AIM OF THE TASK
Once you reach the line containing "- intros He" in the entries below, write out that line and each one after it down to the line containing "rewrite Z.add_comm, Z_div_plus", exactly and with nothing added.
-------- INFORMATION SUPPLIED
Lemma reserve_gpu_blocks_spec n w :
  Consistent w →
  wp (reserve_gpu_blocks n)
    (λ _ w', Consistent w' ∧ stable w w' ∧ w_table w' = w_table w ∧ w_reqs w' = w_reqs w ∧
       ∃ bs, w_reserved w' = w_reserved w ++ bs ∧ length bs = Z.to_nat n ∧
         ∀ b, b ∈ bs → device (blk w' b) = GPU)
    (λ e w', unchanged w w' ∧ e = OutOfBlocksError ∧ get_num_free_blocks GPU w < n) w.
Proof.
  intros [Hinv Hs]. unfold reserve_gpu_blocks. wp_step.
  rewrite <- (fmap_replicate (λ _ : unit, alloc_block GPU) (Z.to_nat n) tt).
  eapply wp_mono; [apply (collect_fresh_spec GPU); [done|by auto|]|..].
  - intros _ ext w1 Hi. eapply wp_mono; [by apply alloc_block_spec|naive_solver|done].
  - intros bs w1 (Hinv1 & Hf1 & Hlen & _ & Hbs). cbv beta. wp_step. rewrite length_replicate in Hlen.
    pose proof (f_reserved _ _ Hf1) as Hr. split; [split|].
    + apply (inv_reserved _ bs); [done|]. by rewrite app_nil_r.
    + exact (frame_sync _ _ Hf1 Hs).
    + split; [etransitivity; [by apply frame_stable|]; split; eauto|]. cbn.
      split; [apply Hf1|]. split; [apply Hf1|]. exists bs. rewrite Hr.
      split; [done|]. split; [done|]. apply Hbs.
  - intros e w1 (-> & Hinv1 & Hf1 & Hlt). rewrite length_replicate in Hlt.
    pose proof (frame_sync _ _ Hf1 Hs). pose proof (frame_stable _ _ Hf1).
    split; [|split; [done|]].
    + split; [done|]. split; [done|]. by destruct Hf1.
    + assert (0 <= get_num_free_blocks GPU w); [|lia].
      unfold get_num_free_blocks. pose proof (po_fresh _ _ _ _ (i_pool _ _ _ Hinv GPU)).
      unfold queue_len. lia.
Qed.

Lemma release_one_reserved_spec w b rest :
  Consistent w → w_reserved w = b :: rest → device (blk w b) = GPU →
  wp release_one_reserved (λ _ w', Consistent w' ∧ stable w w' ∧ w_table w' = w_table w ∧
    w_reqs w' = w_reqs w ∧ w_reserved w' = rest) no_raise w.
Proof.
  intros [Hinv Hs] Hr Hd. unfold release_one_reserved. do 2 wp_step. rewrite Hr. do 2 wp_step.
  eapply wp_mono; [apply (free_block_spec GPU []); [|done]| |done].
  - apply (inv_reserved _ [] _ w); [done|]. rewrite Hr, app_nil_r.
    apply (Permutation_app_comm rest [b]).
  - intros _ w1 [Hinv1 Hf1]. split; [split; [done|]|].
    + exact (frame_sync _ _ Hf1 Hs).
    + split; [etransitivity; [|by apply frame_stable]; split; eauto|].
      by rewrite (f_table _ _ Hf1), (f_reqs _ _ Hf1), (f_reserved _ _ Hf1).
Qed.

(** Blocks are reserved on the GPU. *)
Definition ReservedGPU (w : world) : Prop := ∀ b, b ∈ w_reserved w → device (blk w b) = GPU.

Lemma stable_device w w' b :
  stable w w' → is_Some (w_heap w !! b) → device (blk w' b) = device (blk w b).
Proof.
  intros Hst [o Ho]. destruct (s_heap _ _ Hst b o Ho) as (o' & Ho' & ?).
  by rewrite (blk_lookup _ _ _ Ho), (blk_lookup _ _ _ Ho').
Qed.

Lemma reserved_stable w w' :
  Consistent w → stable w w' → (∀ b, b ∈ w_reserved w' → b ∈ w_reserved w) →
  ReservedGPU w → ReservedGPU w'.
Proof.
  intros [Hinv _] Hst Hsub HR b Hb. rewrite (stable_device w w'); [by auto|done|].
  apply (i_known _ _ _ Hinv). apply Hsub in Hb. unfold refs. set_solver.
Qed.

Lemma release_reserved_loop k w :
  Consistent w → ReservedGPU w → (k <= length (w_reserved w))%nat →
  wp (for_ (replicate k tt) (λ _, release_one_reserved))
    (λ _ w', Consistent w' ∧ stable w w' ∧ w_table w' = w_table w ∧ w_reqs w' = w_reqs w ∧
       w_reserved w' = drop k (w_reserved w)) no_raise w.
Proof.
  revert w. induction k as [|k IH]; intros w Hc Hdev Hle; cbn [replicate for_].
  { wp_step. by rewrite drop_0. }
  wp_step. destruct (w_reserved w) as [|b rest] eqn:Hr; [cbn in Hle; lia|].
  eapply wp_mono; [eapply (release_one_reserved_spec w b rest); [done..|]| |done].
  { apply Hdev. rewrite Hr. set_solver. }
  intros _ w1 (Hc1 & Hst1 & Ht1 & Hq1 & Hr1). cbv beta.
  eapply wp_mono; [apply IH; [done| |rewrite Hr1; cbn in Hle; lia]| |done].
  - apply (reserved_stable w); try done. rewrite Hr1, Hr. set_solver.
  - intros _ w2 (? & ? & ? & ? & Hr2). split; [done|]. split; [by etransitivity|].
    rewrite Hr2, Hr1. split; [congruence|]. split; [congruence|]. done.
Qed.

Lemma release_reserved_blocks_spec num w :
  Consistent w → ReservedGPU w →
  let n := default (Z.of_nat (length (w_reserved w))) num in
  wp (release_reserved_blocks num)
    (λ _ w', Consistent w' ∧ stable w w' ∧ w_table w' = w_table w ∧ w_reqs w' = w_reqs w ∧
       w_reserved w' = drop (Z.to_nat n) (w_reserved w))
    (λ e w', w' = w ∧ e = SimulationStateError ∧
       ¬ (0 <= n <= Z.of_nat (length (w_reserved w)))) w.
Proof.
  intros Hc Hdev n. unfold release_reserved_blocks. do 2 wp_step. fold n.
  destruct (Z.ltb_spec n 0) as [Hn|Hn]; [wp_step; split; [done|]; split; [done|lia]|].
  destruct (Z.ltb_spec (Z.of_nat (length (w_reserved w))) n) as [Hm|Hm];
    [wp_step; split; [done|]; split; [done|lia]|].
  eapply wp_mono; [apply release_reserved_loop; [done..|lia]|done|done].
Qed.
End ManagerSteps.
----------------
-------- INFORMATION SUPPLIED
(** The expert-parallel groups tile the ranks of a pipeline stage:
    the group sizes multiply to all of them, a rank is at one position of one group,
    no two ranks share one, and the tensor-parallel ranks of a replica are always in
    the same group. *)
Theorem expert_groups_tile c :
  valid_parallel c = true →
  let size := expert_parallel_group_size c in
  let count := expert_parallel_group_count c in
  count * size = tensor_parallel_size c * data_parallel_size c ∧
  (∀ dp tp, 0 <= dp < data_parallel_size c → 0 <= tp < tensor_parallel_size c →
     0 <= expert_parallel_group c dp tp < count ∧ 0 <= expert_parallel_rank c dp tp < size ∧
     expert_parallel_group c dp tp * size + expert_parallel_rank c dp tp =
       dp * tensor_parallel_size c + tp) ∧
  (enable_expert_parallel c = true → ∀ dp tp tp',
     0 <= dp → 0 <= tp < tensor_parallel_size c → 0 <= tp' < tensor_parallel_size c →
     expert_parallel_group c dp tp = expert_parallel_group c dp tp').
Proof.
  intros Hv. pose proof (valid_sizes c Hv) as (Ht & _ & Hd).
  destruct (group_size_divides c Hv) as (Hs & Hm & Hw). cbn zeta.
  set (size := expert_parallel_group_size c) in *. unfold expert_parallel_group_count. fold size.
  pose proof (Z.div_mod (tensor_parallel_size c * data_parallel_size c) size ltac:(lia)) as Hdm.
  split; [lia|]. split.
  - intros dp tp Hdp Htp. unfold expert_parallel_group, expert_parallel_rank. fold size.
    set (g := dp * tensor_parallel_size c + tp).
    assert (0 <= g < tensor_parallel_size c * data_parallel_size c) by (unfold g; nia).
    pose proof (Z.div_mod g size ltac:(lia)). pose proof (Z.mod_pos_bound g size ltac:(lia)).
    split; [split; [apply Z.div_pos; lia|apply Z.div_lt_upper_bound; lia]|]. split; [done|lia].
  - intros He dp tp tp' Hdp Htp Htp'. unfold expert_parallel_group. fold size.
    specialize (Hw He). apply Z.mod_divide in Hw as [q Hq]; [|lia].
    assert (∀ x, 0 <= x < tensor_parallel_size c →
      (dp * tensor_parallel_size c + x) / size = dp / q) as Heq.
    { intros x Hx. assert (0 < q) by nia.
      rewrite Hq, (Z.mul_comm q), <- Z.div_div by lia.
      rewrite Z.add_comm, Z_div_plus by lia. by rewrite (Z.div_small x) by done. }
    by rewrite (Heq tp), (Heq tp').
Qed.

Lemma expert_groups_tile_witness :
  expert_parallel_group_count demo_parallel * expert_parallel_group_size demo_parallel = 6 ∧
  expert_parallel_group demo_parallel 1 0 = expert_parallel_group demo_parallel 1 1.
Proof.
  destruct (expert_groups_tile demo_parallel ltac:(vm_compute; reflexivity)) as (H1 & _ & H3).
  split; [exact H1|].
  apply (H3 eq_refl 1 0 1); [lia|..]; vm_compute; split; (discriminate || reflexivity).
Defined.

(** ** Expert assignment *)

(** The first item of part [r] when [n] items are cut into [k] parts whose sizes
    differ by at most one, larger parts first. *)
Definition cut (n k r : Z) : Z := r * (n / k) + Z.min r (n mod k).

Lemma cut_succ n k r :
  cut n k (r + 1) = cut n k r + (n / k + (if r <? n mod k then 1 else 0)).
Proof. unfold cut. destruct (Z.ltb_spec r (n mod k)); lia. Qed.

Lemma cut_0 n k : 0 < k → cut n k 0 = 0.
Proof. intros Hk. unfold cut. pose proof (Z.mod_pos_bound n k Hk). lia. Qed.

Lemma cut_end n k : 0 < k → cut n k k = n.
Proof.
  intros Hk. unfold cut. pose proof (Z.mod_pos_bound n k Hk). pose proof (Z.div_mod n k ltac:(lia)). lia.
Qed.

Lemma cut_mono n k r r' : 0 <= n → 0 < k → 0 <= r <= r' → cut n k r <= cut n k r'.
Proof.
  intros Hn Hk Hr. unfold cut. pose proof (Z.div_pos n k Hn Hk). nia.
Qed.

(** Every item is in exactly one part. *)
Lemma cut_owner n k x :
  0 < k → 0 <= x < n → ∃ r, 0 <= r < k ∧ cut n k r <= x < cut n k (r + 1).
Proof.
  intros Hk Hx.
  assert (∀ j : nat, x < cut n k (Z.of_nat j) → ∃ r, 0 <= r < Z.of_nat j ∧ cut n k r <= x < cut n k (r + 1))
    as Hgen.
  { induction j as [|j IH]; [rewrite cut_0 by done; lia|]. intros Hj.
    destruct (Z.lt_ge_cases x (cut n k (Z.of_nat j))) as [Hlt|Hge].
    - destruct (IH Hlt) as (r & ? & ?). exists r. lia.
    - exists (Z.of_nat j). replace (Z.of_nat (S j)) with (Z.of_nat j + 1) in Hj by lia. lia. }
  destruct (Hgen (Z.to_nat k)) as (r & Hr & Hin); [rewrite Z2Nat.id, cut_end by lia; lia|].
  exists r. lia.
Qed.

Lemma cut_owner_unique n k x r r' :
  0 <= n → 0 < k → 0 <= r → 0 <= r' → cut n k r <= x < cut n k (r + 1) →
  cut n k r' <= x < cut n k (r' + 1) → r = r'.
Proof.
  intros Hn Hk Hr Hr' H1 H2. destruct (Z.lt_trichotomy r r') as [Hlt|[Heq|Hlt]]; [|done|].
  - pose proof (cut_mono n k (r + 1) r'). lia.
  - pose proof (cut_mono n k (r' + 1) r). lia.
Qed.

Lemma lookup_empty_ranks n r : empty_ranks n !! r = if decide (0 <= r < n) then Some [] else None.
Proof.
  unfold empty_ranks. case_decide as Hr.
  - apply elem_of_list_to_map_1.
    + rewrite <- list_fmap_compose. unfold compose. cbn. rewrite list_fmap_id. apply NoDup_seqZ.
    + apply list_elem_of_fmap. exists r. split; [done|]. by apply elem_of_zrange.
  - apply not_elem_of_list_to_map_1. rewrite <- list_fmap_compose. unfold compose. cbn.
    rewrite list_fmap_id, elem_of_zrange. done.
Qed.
----------------
FINAL ANSWER
  - intros He dp tp tp' Hdp Htp Htp'. unfold expert_parallel_group. fold size.
    specialize (Hw He). apply Z.mod_divide in Hw as [q Hq]; [|lia].
    assert (∀ x, 0 <= x < tensor_parallel_size c →
      (dp * tensor_parallel_size c + x) / size = dp / q) as Heq.
    { intros x Hx. assert (0 < q) by nia.
      rewrite Hq, (Z.mul_comm q), <- Z.div_div by lia.
      rewrite Z.add_comm, Z_div_plus by lia. by rewrite (Z.div_small x) by done. }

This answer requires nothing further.